• _Task instructions_
A single number is all that's needed: how many lines in the data contain the string "result".

------ Extracted data

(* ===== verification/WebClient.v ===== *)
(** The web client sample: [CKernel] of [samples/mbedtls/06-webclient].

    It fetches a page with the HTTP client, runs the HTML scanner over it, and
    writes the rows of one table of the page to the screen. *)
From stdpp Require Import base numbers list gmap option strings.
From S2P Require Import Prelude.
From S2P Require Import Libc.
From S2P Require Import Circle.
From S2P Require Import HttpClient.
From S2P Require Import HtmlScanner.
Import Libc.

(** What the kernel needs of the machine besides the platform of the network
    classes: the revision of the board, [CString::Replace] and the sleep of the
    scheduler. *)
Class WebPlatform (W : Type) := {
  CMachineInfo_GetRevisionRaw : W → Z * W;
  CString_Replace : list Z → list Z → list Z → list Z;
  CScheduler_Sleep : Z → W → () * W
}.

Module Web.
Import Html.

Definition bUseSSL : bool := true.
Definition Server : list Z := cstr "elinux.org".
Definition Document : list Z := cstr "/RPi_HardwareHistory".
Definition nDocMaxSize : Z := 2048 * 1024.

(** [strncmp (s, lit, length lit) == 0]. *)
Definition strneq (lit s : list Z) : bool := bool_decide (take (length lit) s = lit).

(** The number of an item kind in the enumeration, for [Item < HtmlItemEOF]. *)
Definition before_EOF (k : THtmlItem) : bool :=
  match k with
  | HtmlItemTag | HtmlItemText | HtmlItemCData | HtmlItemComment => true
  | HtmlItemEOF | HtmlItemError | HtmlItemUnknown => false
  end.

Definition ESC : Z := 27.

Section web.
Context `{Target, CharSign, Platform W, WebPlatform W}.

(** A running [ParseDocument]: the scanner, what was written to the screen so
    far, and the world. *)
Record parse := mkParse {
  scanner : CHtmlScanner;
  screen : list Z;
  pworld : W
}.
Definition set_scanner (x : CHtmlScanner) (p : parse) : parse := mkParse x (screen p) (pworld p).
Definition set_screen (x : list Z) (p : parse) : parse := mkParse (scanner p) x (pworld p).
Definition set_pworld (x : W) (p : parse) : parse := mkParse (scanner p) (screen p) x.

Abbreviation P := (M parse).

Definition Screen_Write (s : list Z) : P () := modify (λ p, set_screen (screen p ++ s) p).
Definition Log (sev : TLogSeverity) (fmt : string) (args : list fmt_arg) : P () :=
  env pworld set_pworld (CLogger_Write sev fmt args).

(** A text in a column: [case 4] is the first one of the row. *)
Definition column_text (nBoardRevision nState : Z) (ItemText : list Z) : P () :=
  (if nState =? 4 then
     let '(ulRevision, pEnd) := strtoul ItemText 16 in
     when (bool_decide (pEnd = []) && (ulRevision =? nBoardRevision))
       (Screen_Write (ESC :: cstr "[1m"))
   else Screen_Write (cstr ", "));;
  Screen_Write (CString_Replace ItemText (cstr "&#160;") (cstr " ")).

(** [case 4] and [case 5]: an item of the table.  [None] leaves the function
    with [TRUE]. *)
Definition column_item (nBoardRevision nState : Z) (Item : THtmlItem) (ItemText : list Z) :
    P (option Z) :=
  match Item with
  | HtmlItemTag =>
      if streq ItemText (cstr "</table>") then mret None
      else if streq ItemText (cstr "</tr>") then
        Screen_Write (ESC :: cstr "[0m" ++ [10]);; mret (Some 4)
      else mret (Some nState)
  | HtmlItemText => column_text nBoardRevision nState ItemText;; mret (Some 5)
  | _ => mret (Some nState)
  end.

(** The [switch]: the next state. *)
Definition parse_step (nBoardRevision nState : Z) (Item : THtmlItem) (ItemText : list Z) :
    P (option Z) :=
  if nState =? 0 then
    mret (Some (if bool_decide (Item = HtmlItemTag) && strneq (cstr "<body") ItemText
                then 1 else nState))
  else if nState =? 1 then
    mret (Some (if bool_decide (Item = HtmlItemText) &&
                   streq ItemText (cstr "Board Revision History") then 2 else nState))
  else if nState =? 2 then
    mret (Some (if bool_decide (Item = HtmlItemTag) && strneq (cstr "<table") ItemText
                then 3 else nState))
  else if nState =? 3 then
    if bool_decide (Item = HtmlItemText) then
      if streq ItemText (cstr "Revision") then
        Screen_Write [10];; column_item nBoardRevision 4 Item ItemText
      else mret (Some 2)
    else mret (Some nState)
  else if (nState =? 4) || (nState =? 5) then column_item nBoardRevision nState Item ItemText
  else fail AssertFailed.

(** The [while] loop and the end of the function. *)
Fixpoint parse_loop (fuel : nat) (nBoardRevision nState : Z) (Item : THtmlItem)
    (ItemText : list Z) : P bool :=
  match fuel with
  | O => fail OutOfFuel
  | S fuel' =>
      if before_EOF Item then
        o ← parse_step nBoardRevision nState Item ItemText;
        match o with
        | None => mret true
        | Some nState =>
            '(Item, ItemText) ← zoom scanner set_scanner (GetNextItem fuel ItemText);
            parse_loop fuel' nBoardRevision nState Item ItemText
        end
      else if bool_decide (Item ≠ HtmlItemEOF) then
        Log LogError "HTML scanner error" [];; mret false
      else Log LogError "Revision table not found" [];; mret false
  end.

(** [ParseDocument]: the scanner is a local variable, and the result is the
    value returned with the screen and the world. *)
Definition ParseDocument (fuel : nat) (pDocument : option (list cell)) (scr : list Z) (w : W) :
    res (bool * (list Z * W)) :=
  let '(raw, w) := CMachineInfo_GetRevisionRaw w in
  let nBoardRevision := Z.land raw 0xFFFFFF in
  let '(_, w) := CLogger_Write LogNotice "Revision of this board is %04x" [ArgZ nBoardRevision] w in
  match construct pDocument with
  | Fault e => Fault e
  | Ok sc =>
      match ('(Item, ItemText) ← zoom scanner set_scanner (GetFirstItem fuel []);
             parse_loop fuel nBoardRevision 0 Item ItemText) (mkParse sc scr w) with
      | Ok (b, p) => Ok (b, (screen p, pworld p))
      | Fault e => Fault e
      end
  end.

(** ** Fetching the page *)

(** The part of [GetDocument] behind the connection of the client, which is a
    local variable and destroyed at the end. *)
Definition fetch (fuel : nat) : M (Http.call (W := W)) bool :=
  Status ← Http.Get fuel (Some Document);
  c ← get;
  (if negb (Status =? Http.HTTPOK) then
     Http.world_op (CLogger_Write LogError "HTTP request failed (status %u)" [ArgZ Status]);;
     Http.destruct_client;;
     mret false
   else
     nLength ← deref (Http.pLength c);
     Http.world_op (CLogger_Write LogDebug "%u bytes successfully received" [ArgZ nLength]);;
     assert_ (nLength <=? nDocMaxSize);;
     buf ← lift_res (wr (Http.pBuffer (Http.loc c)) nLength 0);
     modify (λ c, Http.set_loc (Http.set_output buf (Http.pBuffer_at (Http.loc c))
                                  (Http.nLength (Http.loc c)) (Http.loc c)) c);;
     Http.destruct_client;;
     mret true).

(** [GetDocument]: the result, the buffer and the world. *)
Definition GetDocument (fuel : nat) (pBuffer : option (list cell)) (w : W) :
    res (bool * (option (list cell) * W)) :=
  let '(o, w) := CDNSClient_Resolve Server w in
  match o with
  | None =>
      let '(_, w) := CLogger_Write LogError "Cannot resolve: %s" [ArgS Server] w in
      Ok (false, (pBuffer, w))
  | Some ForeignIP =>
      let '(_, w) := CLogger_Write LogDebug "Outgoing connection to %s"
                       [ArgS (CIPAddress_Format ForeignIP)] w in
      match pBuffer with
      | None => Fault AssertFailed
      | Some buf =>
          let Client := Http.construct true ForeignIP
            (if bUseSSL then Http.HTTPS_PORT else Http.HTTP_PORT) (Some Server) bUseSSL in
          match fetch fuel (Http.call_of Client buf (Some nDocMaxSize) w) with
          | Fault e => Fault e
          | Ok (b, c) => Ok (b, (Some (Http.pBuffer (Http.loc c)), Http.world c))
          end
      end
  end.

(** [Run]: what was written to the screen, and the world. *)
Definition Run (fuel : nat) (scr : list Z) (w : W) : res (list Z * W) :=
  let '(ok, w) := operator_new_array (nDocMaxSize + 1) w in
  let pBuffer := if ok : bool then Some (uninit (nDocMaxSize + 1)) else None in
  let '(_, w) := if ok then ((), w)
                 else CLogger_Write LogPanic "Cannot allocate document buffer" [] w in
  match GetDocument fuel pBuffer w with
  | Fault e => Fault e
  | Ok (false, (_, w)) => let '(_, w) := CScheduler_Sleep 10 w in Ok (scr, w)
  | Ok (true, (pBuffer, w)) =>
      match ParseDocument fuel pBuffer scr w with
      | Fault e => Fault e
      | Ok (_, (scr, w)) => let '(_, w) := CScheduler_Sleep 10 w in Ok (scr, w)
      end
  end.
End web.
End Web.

------------

• _Answer box_
2